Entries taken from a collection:
....
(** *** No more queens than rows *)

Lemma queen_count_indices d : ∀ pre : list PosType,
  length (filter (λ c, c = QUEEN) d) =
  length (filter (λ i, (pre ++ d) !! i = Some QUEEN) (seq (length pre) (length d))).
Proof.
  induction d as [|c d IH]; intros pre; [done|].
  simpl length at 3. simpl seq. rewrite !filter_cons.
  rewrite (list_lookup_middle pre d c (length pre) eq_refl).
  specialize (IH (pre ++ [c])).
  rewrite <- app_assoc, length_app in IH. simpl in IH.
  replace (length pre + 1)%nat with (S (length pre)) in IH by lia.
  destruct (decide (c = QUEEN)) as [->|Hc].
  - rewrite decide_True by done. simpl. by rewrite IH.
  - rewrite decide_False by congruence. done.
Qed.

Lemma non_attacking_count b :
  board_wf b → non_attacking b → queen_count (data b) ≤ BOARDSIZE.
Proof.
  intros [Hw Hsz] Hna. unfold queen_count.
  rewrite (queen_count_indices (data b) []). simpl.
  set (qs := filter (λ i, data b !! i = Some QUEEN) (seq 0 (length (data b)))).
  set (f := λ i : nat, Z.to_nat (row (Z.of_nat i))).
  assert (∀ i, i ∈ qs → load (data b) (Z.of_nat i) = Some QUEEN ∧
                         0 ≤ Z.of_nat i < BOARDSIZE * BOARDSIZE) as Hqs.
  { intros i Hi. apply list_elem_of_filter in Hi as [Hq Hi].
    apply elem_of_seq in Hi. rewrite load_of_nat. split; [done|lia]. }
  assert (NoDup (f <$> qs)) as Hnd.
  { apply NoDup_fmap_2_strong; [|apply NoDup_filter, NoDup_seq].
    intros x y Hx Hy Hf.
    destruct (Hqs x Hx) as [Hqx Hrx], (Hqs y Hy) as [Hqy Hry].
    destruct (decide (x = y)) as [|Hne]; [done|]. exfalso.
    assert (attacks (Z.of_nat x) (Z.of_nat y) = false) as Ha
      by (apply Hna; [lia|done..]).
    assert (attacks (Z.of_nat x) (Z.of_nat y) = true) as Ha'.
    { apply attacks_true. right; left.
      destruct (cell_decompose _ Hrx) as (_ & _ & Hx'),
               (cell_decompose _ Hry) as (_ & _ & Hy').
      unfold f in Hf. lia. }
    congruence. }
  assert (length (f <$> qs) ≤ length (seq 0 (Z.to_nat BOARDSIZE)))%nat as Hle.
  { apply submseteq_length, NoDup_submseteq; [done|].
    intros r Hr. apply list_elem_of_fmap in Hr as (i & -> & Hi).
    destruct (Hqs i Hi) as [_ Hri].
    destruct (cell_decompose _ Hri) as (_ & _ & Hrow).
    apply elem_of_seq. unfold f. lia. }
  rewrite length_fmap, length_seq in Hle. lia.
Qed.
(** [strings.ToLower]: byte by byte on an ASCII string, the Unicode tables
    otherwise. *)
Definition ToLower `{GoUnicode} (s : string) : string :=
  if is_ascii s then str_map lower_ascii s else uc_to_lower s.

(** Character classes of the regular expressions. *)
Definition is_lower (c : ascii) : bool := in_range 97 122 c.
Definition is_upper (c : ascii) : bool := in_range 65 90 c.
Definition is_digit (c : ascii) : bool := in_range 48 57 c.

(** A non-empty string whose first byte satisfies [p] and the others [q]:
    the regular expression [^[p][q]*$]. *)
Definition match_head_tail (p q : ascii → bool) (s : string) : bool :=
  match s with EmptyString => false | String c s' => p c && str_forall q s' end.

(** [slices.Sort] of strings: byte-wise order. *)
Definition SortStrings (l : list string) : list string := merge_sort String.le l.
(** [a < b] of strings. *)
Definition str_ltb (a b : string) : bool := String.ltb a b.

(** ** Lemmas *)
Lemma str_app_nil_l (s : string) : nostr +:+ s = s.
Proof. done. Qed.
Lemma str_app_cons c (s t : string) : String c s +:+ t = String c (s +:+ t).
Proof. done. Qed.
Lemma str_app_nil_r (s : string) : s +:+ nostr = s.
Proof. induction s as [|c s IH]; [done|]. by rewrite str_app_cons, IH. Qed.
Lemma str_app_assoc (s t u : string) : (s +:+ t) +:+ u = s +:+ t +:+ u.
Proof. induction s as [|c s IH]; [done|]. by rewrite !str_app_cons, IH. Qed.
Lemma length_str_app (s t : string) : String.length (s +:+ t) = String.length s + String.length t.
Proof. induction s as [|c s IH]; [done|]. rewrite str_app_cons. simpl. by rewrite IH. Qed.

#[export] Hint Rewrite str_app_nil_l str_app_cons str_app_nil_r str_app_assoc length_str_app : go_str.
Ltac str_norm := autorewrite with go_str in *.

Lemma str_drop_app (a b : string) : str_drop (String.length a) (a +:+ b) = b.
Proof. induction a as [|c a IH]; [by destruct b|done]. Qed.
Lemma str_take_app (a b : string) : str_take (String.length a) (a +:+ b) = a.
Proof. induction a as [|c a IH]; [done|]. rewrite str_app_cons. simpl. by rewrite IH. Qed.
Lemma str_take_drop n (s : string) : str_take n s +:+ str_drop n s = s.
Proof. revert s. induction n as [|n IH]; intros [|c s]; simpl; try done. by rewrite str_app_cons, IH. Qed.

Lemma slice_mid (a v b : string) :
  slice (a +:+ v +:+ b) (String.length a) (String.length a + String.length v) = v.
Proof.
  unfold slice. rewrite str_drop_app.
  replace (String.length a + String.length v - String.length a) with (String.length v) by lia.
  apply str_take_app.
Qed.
....
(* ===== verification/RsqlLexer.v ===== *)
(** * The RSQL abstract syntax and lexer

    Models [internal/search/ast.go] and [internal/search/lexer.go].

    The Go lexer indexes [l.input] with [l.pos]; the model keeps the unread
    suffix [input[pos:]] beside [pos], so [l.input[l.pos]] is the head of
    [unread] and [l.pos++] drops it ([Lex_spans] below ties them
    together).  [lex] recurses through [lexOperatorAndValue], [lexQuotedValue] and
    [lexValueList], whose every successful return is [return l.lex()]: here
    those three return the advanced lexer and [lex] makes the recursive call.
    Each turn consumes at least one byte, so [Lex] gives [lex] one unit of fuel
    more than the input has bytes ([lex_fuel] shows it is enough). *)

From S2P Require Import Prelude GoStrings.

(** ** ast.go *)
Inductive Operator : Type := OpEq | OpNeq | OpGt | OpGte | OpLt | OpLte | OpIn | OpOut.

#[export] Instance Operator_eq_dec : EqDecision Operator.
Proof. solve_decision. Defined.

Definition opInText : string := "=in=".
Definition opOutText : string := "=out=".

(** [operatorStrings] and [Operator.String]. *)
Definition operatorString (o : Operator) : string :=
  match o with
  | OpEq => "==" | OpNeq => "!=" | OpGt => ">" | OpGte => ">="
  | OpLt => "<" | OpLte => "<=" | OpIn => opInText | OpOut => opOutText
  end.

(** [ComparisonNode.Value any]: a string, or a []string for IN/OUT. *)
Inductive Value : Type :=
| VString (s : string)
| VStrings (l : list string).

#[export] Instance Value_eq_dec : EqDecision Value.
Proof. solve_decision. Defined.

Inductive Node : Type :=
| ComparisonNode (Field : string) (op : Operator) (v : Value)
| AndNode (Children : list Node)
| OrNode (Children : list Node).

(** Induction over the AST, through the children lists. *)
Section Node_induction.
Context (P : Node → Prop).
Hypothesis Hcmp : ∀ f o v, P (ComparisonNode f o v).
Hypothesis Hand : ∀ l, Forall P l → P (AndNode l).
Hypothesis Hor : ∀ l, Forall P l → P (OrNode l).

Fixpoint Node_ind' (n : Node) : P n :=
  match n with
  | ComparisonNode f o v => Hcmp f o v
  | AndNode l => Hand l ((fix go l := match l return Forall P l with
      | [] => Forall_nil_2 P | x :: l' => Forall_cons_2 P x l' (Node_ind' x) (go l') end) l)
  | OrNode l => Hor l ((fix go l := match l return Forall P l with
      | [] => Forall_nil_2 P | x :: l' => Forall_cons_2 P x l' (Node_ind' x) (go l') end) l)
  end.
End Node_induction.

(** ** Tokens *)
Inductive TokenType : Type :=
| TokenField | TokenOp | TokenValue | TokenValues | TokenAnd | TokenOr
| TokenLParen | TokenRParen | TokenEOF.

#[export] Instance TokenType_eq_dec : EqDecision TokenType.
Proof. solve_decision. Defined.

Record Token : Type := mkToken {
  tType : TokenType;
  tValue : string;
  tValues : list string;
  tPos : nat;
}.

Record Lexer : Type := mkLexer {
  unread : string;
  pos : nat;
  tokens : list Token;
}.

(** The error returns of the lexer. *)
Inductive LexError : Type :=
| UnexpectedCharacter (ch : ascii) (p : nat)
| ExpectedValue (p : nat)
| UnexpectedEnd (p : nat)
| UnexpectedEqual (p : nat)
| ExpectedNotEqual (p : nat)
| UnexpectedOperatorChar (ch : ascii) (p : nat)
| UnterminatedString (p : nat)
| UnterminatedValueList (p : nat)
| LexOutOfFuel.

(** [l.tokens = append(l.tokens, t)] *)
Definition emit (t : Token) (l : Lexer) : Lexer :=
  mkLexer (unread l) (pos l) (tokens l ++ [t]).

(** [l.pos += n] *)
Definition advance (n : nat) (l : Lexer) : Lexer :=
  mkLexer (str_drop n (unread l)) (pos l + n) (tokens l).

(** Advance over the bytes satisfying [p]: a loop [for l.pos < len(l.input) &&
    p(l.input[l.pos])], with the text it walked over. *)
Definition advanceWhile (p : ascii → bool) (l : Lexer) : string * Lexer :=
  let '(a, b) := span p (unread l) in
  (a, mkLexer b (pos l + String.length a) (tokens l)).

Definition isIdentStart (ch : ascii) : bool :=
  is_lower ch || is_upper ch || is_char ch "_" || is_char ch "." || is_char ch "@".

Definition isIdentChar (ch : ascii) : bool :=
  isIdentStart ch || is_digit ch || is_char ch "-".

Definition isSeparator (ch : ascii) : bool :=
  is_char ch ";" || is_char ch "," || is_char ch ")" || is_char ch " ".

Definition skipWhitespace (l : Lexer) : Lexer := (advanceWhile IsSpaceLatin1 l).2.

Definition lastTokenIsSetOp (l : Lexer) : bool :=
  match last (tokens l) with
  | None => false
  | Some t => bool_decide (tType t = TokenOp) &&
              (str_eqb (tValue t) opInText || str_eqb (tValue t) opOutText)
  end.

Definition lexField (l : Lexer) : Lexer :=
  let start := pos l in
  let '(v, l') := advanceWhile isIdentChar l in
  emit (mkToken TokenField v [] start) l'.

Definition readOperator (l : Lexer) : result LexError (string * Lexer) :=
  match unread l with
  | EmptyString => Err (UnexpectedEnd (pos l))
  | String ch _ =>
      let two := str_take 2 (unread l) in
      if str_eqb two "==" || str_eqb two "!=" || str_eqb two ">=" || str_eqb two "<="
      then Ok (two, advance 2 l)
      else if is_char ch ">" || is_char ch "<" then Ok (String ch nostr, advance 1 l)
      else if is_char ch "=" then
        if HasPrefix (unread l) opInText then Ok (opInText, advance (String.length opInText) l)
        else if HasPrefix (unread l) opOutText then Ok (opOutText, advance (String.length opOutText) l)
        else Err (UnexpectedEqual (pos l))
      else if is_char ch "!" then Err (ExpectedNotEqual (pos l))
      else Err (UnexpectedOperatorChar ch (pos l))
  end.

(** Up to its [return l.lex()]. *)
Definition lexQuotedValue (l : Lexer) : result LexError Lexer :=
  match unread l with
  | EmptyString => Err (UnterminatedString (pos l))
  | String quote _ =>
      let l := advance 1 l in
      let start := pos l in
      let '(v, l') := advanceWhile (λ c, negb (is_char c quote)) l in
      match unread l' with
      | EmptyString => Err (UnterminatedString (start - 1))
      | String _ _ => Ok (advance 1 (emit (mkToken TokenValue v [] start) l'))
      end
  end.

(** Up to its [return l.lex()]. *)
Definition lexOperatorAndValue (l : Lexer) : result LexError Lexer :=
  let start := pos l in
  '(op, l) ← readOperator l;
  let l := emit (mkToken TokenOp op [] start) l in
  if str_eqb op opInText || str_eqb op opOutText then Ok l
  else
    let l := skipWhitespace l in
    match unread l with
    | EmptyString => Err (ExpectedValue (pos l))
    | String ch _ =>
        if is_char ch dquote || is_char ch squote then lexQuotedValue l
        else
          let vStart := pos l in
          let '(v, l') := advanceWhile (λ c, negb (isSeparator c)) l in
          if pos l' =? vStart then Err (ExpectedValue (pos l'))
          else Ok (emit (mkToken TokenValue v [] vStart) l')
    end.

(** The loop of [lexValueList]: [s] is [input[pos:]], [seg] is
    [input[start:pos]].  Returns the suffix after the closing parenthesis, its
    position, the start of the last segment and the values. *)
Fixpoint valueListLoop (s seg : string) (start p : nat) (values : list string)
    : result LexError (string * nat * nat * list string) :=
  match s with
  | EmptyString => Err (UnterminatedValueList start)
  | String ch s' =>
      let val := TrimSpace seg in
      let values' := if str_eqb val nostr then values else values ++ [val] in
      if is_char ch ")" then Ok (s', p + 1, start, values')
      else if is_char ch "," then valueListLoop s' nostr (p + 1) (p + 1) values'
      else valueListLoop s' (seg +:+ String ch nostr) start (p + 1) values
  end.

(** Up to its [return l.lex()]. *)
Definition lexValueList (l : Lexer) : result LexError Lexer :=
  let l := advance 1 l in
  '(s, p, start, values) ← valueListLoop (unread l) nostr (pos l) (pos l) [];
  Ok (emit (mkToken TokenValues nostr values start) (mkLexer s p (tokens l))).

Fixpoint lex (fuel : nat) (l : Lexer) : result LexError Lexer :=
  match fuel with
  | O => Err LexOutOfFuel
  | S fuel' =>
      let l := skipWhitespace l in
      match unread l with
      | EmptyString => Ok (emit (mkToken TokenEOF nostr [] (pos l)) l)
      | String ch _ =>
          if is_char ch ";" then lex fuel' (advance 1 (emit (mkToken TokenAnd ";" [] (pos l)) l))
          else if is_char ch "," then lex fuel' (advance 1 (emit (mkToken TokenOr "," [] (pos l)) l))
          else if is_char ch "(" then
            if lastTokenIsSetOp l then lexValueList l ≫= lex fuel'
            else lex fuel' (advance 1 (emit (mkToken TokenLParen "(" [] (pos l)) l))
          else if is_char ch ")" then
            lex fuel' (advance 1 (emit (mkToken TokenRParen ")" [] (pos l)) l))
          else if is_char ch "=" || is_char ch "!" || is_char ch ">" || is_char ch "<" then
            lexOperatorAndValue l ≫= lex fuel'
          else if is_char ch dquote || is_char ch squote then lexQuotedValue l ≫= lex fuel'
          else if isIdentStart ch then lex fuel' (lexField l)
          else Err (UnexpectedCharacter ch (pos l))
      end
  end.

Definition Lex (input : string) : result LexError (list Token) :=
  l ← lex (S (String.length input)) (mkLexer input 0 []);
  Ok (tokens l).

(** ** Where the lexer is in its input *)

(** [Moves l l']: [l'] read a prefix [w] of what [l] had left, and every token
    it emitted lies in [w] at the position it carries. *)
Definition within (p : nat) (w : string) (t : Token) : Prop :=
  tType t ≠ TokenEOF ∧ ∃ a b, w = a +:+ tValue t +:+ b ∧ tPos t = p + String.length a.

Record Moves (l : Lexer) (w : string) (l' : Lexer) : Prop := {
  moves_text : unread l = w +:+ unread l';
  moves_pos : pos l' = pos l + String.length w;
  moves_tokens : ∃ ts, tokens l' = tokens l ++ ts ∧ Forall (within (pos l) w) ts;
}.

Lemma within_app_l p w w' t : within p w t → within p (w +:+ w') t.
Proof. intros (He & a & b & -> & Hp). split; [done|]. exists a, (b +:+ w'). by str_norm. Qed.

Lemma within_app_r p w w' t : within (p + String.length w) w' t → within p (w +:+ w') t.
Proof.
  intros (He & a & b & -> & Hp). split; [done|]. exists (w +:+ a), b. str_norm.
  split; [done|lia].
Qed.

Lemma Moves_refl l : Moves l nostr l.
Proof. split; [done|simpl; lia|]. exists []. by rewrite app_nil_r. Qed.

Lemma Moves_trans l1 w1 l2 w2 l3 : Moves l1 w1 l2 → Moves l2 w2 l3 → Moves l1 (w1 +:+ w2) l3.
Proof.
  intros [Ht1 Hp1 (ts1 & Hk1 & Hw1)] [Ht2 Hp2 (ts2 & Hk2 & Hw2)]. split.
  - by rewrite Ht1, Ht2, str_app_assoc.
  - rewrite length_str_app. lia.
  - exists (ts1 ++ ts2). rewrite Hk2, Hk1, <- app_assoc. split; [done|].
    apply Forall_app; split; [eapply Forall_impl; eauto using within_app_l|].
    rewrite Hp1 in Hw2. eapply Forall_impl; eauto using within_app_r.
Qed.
....
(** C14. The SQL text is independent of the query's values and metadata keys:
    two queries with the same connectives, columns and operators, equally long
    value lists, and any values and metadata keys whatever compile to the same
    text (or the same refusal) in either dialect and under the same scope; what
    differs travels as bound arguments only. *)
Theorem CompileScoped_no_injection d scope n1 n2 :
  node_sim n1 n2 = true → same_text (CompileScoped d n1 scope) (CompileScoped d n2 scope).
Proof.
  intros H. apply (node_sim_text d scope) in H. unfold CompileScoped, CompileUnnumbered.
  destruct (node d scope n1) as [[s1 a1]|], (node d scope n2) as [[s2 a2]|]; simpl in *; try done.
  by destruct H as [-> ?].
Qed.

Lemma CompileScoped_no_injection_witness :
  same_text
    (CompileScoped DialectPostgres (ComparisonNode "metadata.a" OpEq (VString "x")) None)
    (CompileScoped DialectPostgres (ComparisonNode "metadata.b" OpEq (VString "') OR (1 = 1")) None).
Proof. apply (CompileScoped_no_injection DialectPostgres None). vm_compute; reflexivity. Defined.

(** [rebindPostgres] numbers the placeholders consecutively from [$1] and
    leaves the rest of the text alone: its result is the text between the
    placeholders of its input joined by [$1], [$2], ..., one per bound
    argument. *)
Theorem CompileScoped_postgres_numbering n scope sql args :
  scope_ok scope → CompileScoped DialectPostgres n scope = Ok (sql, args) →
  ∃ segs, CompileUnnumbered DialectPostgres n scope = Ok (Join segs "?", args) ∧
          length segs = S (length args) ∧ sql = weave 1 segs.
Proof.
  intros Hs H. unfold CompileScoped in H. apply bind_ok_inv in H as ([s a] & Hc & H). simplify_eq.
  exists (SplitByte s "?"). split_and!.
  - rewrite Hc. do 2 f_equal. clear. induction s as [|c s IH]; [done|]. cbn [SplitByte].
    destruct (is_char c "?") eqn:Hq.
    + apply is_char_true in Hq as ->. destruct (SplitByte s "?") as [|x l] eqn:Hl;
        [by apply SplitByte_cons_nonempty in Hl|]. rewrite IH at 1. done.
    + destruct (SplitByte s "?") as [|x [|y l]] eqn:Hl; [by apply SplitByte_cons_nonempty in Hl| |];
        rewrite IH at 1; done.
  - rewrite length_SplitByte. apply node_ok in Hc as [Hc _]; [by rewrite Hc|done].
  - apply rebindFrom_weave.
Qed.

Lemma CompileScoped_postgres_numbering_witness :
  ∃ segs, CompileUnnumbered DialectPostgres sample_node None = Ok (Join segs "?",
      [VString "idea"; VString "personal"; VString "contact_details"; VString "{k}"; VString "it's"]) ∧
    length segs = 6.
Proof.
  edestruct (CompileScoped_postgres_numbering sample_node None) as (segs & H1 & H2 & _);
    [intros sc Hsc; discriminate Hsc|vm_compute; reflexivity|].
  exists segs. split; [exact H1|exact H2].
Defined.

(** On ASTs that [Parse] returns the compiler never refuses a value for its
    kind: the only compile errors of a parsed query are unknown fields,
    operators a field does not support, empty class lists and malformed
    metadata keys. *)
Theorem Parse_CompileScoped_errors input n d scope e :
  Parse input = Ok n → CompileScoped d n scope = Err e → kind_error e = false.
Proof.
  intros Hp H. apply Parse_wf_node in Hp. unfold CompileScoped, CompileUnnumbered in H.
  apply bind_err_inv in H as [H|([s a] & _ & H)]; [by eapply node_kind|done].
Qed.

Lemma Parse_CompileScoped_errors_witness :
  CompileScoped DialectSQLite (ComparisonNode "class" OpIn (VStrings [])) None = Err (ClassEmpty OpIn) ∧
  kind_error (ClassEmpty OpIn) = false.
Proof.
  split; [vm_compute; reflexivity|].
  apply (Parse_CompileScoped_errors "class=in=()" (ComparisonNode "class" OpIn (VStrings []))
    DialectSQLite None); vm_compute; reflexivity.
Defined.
....
# EXERCISE OBJECTIVE
From the line holding "(** *** No more queens than rows *)" to the line holding "- rewrite decide_True", inclusive, restate each line above exactly as written.

# EXERCISE OUTPUT
(** *** No more queens than rows *)

Lemma queen_count_indices d : ∀ pre : list PosType,
  length (filter (λ c, c = QUEEN) d) =
  length (filter (λ i, (pre ++ d) !! i = Some QUEEN) (seq (length pre) (length d))).
Proof.
  induction d as [|c d IH]; intros pre; [done|].
  simpl length at 3. simpl seq. rewrite !filter_cons.
  rewrite (list_lookup_middle pre d c (length pre) eq_refl).
  specialize (IH (pre ++ [c])).
  rewrite <- app_assoc, length_app in IH. simpl in IH.
  replace (length pre + 1)%nat with (S (length pre)) in IH by lia.
  destruct (decide (c = QUEEN)) as [->|Hc].
  - rewrite decide_True by done. simpl. by rewrite IH.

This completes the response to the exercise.